Alors que nos enfants effectuent une nouvelle fois leur rentrée sous une chaleur intense, le constat s’impose : le calendrier scolaire réunionnais demeure inadapté à nos réalités climatiques. Et pour une raison simple : à La Réunion, les vacances d’été ne correspondent pas à l’été (Photo www.imazpress.com)
Les ajustements annoncés par le rectorat pour l’an prochain – avec deux semaines de vacances supplémentaires durant l’été austral – vont dans le bon sens, mais ils restent insuffisants. Nos enfants doivent pouvoir être en vacances lors des périodes de chaleur la plus intense, comme c’est le cas pour les élèves de l’Hexagone.
C’est pourquoi j’ai déposé une proposition de loi visant à permettre une véritable adaptation du calendrier scolaire aux réalités climatiques de La Réunion.
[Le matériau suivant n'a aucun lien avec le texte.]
Definition section_entry (key : Z) (fields : section_fields) : R section_fields :=
  let '(section_type, offset, length, flags, digest) := fields in
  if key =? 1 then
    v <- from_cbor read_u64 ;;
    lift (reject_if (v >? u16_max) InvalidHeaderField) ;;
    mret (Some (section_from_wire v), offset, length, flags, digest)
  else if key =? 2 then v <- from_cbor read_u64 ;; mret (section_type, Some v, length, flags, digest)
  else if key =? 3 then v <- from_cbor read_u64 ;; mret (section_type, offset, Some v, flags, digest)
  else if key =? 4 then
    v <- from_cbor read_u64 ;;
    lift (reject_if (v >? u8_max) InvalidHeaderField) ;;
    mret (section_type, offset, length, Some v, digest)
  else if key =? 5 then v <- decode_digest ;; mret (section_type, offset, length, flags, Some v)
  else lift (Err InvalidHeaderField).

Definition decode_section : R V3SectionDescriptor :=
  '(section_type, offset, length, flags, digest) <-
    read_map 5 section_entry (None, None, None, None, None) ;;
  section_type <- field section_type ;;
  offset <- field offset ;;
  length <- field length ;;
  flags <- field flags ;;
  digest <- field digest ;;
  mret {| section_type := section_type; section_offset := offset; section_length := length;
          section_flags := flags; section_digest := digest |}.

Fixpoint decode_sections_loop (count : nat) : R (list V3SectionDescriptor) :=
  match count with
  | O => mret []
  | S count' =>
      section <- decode_section ;;
      sections <- decode_sections_loop count' ;;
      mret (section :: sections)
  end.

Definition decode_sections : R (list V3SectionDescriptor) :=
  count <- from_cbor read_array_len ;;
  lift (reject_if (count >? V3_MAX_COMMIT_SECTIONS) InvalidHeaderField) ;;
  decode_sections_loop (Z.to_nat count).

(** The local variables of [decode_header_cbor]. *)
Record HeaderFields : Type := MkHeaderFields {
  hf_self_ref : option V3CommitSelfRef;
  hf_parent : option (option V3CommitParentRef);
  hf_publish_time_ms : option Z;
  hf_kind : option V3CommitKind;
  hf_algorithms : option V3Algorithms;
  hf_keyring_envelope_ref : option V3KeyringEnvelopeRef;
  hf_section_index : option (list V3SectionDescriptor);
  hf_body_digest : option (list byte);
  hf_signature : option (list byte);
  hf_signing_key_id : option text
}.

Definition header_entry (key : Z) (fields : HeaderFields) : R HeaderFields :=
  let '(MkHeaderFields self_ref parent time kind algs keyring sections digest signature key_id) := fields in
  if key =? 1 then
    v <- decode_self_ref ;;
    mret (MkHeaderFields (Some v) parent time kind algs keyring sections digest signature key_id)
  else if key =? 2 then
    v <- null_or (fun _ => MalformedCbor) decode_parent_ref ;;
    mret (MkHeaderFields self_ref (Some v) time kind algs keyring sections digest signature key_id)
  else if key =? 3 then
    v <- from_cbor read_i64 ;;
    mret (MkHeaderFields self_ref parent (Some v) kind algs keyring sections digest signature key_id)
  else if key =? 4 then
    v <- from_cbor read_u64 ;;
    k <- lift (kind_from_wire v) ;;
    mret (MkHeaderFields self_ref parent time (Some k) algs keyring sections digest signature key_id)
  else if key =? 5 then
    v <- decode_algorithms ;;
    mret (MkHeaderFields self_ref parent time kind (Some v) keyring sections digest signature key_id)
  else if key =? 6 then
    v <- decode_keyring_ref ;;
    mret (MkHeaderFields self_ref parent time kind algs (Some v) sections digest signature key_id)
  else if key =? 7 then
    v <- decode_sections ;;
    mret (MkHeaderFields self_ref parent time kind algs keyring (Some v) digest signature key_id)
  else if key =? 8 then
    v <- decode_digest ;;
    mret (MkHeaderFields self_ref parent time kind algs keyring sections (Some v) signature key_id)
  else if key =? 9 then
    v <- decode_signature ;;
    mret (MkHeaderFields self_ref parent time kind algs keyring sections digest (Some v) key_id)
  else if key =? 10 then
    v <- decode_key_id ;;
    mret (MkHeaderFields self_ref parent time kind algs keyring sections digest signature (Some v))
  else lift (Err InvalidHeaderField).

Definition decode_header_cbor (input : list byte) : V3Result V3CommitHeader :=
  '(fields, reader) <-?
    read_map 10 header_entry (MkHeaderFields None None None None None None None None None None)
      (Reader_new input) ;;
  reject_if (negb (is_finished reader)) MalformedCbor ;;?
  self_ref <-? ok_or (hf_self_ref fields) MissingHeaderField ;;
  parent <-? ok_or (hf_parent fields) MissingHeaderField ;;
  publish_time_ms <-? ok_or (hf_publish_time_ms fields) MissingHeaderField ;;
  kind <-? ok_or (hf_kind fields) MissingHeaderField ;;
  algorithms <-? ok_or (hf_algorithms fields) MissingHeaderField ;;
  keyring_envelope_ref <-? ok_or (hf_keyring_envelope_ref fields) MissingHeaderField ;;
  section_index <-? ok_or (hf_section_index fields) MissingHeaderField ;;
  body_digest <-? ok_or (hf_body_digest fields) MissingHeaderField ;;
  signature <-? ok_or (hf_signature fields) MissingHeaderField ;;
  signing_key_id <-? ok_or (hf_signing_key_id fields) MissingHeaderField ;;
  Ok {| self_ref := self_ref; parent := parent; publish_time_ms := publish_time_ms; kind := kind;
        algorithms := algorithms; keyring_envelope_ref := keyring_envelope_ref;
        section_index := section_index; body_digest := body_digest; header_signature := signature;
        signing_key_id := signing_key_id |}.

(** [input[start..start + n]]. *)
Definition slice (start n : Z) (l : list byte) : list byte :=
  firstn (Z.to_nat n) (skipn (Z.to_nat start) l).

Definition nonzero (l : list byte) : bool := existsb (fun b => negb (u8 b =? 0)) l.

Definition parse_fixed_header (input : list byte) : V3Result FixedHeader :=
  reject_if ((len input <? V3_HEADER_META_LEN)
             || negb (bool_decide (slice 0 (len V3_COMMIT_MAGIC) input = V3_COMMIT_MAGIC)))
    TruncatedHeader ;;?
  let word start := from_be_bytes (slice start 4 input) in
  reject_if (negb (word 8 =? V3_FORMAT_VERSION)) UnsupportedFormatVersion ;;?
  reject_if (negb (word 12 =? V3_MIN_READER_VERSION)) UnsupportedReaderVersion ;;?
  reject_if (nonzero (slice 20 8 input)) UnsupportedCapabilities ;;?
  reject_if (nonzero (slice 28 12 input)) NonzeroReserved ;;?
  let header_len := word 16 in
  reject_if (header_len >? MAX_HEADER_CBOR_LEN) HeaderTooLarge ;;?
  Ok {| fixed_header_len := header_len; header_span_len := V3_HEADER_META_LEN + header_len |}.

Definition v3_commit_header_span_len (input : list byte) : V3Result Z :=
  fixed <-? parse_fixed_header input ;; Ok (header_span_len fixed).

(** ** Sections *)

Fixpoint section_layout_loop (section_region_len next_start : Z) (sections : list V3SectionDescriptor) :
    V3Result Z :=
  match sections with
  | [] => Ok next_start
  | section :: sections' =>
      reject_if (negb (Z.land (section_flags section)
                         (Z.lxor (Z.lor V3_SECTION_FLAG_MUST_UNDERSTAND V3_SECTION_FLAG_COMPRESSED) u8_max) =? 0))
        ReservedSectionFlags ;;?
      reject_if (negb (Z.land (section_flags section) V3_SECTION_FLAG_MUST_UNDERSTAND =? 0)
                 && negb (is_supported (section_type section))) UnsupportedSection ;;?
      end_ <-? ok_or (checked_add (section_offset section) (section_length section)) SectionBounds ;;
      reject_if (negb (section_offset section =? next_start) || (end_ >? section_region_len)) SectionBounds ;;?
      section_layout_loop section_region_len end_ sections'
  end.

Definition validate_section_layout (sections : list V3SectionDescriptor) (section_region_len : Z) :
    V3Result unit :=
  reject_if (len sections >? V3_MAX_COMMIT_SECTIONS) InvalidHeaderField ;;?
  next_start <-? section_layout_loop section_region_len 0 sections ;;
  reject_if (negb (next_start =? section_region_len)) SectionBounds.

(** The parent link and the section types a commit of each kind may carry. *)
Definition valid_section_types (header : V3CommitHeader) : bool :=
  match kind header, map section_type (section_index header) with
  | Root, ([IndexRoot] | [IndexRoot; Recovery]) => true
  | Root, _ => false
  | Delta, ([IndexRun] | [PayloadPack; IndexRun] | [IndexRun; Recovery] | [PayloadPack; IndexRun; Recovery]) =>
      match parent header with Some _ => true | None => false end
  | Delta, _ => false
  end.

Definition validate_commit_section_semantics (header : V3CommitHeader) : V3Result unit :=
  reject_if (match parent header with
             | None => negb (self_sequence (self_ref header) =? 1)
             | Some parent =>
                 negb (bool_decide (Sequence_checked_next (parent_sequence parent)
                                    = Some (self_sequence (self_ref header))))
             end) InvalidHeaderField ;;?
  reject_if (existsb (fun section => negb (section_flags section =? V3_SECTION_FLAG_MUST_UNDERSTAND))
               (section_index header)) InvalidHeaderField ;;?
  reject_if (negb (valid_section_types header)) InvalidHeaderField.

Definition validate_v3_commit_object_len (p : V3ParsedCommitHeader) (object_len : Z) : V3Result unit :=
  section_region_len <-? ok_or (checked_sub object_len (sections_start p)) TruncatedBody ;;
  validate_section_layout (section_index (parsed_header_ p)) section_region_len ;;?
  validate_commit_section_semantics (parsed_header_ p).

Section Commit.
Context `{Primitives}.

Definition digest_v3_section (section_bytes : list byte) : list byte := sha256 section_bytes.

(** The digest loop; [hashed] is what has been fed to the hasher. *)
Fixpoint body_digest_loop (region hashed : list byte) (sections : list V3SectionDescriptor) :
    V3Result (list byte) :=
  match sections with
  | [] => Ok (sha256 hashed)
  | section :: sections' =>
      let section_bytes := slice (section_offset section) (section_length section) region in
      reject_if (negb (bool_decide (digest_v3_section section_bytes = section_digest section)))
        SectionDigestMismatch ;;?
      body_digest_loop region (hashed ++ section_bytes) sections'
  end.

Definition body_digest_for_v3_sections (sections : list V3SectionDescriptor) (region : list byte) :
    V3Result (list byte) :=
  validate_section_layout sections (len region) ;;?
  body_digest_loop region [] sections.

(** ** Objects *)

Definition sign_with_keyring (header : V3CommitHeader) (keyring : KeyRing) : V3Result V3CommitHeader :=
  let sign_as key_id signature :=
    {| self_ref := self_ref header; parent := parent header; publish_time_ms := publish_time_ms header;
       kind := kind header; algorithms := algorithms header;
       keyring_envelope_ref := keyring_envelope_ref header; section_index := section_index header;
       body_digest := body_digest header; header_signature := signature; signing_key_id := key_id |} in
  key_id <-? map_err (fun _ => CryptoOperation) (primary_key_id keyring CheckpointSigning) ;;
  signing_bytes <-? header_span (sign_as key_id (List.repeat x00 64)) Zero ;;
  signed <-? map_err (fun _ => CryptoOperation) (sign_checkpoint_payload keyring signing_bytes) ;;
  reject_if (negb (len (signature signed) =? V3_SIGNATURE_LEN)) InvalidHeaderField ;;?
  Ok (sign_as (sig_key_id signed) (signature signed)).

Definition encode_object (header : V3CommitHeader) (section_region : list byte) : V3Result (list byte) :=
  validate_commit_section_semantics header ;;?
  digest <-? body_digest_for_v3_sections (section_index header) section_region ;;
  reject_if (negb (bool_decide (digest = body_digest header))) BodyDigestMismatch ;;?
  span <-? header_span header Actual ;;
  Ok (span ++ section_region).

Definition parse_v3_commit_header (object_id : text) (input : list byte) (keyring : KeyRing) :
    V3Result V3ParsedCommitHeader :=
  fixed <-? parse_fixed_header input ;;
  reject_if (len input <? header_span_len fixed) TruncatedHeader ;;?
  let header_cbor := slice V3_HEADER_META_LEN (fixed_header_len fixed) input in
  header <-? decode_header_cbor header_cbor ;;
  reject_if (negb (bool_decide (encode_header_cbor header Actual = header_cbor))) NonCanonicalCbor ;;?
  reject_if (negb (bool_decide (algorithms header = V3Algorithms_v03))) InvalidAlgorithms ;;?
  commit_key <-? V3CommitKey_parse (self_commit_key (self_ref header)) ;;
  reject_if (negb (sequence commit_key =? self_sequence (self_ref header))) SelfKeyMismatch ;;?
  reject_if (negb (bool_decide (self_commit_key (self_ref header) = object_id))) SelfKeyMismatch ;;?
  signing_bytes <-? header_span header Zero ;;
  map_err (fun _ => SignatureVerification)
    (verify_checkpoint_payload keyring (signing_key_id header) signing_bytes (header_signature header)) ;;?
  Ok {| parsed_header_ := header; header_len := fixed_header_len fixed;
        sections_start := header_span_len fixed |}.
Cette proposition ne fixe pas les dates scolaires dans la loi, mais donne au recteur de l’académie la capacité juridique d’adapter le calendrier scolaire, y compris les dates des examens nationaux, après concertation avec l’ensemble de la communauté éducative.
De nombreux pays de l’hémisphère Sud, comme nos voisins mauriciens, ainsi que d’autres territoires ultramarins français, à l’image de la Nouvelle-Calédonie, ont déjà fait ce choix.
Cette évolution est attendue et soutenue par les fédérations de parents d’élèves, les organisations syndicales et de nombreux élèves, qui alertent depuis plusieurs années sur des conditions d’apprentissage devenues difficiles, voire intenables.
Elle s’inscrit également dans une logique de transition écologique et de maîtrise de la dépense publique, en limitant les besoins en climatisation et les investissements lourds imposés aux collectivités.
Je me félicite que trente sénatrices et sénateurs aient choisi de cosigner cette proposition de loi et de s’engager collectivement pour une adaptation du calendrier scolaire à La Réunion.
Je me réjouis notamment du soutien de collègues tels que Victorin Lurel, ancien ministre des Outre-mer, et Marie-Pierre Monier, cheffe de file socialiste au sein de la commission de la culture et de l’éducation du Sénat. J’appelle le ministre de l’Éducation nationale à entendre ce besoin d’adaptation au climat de notre île, située dans l’hémisphère Sud.
Adapter le calendrier scolaire à La Réunion, c’est reconnaître une évidence géographique et remettre l’élève au cœur de notre politique éducative.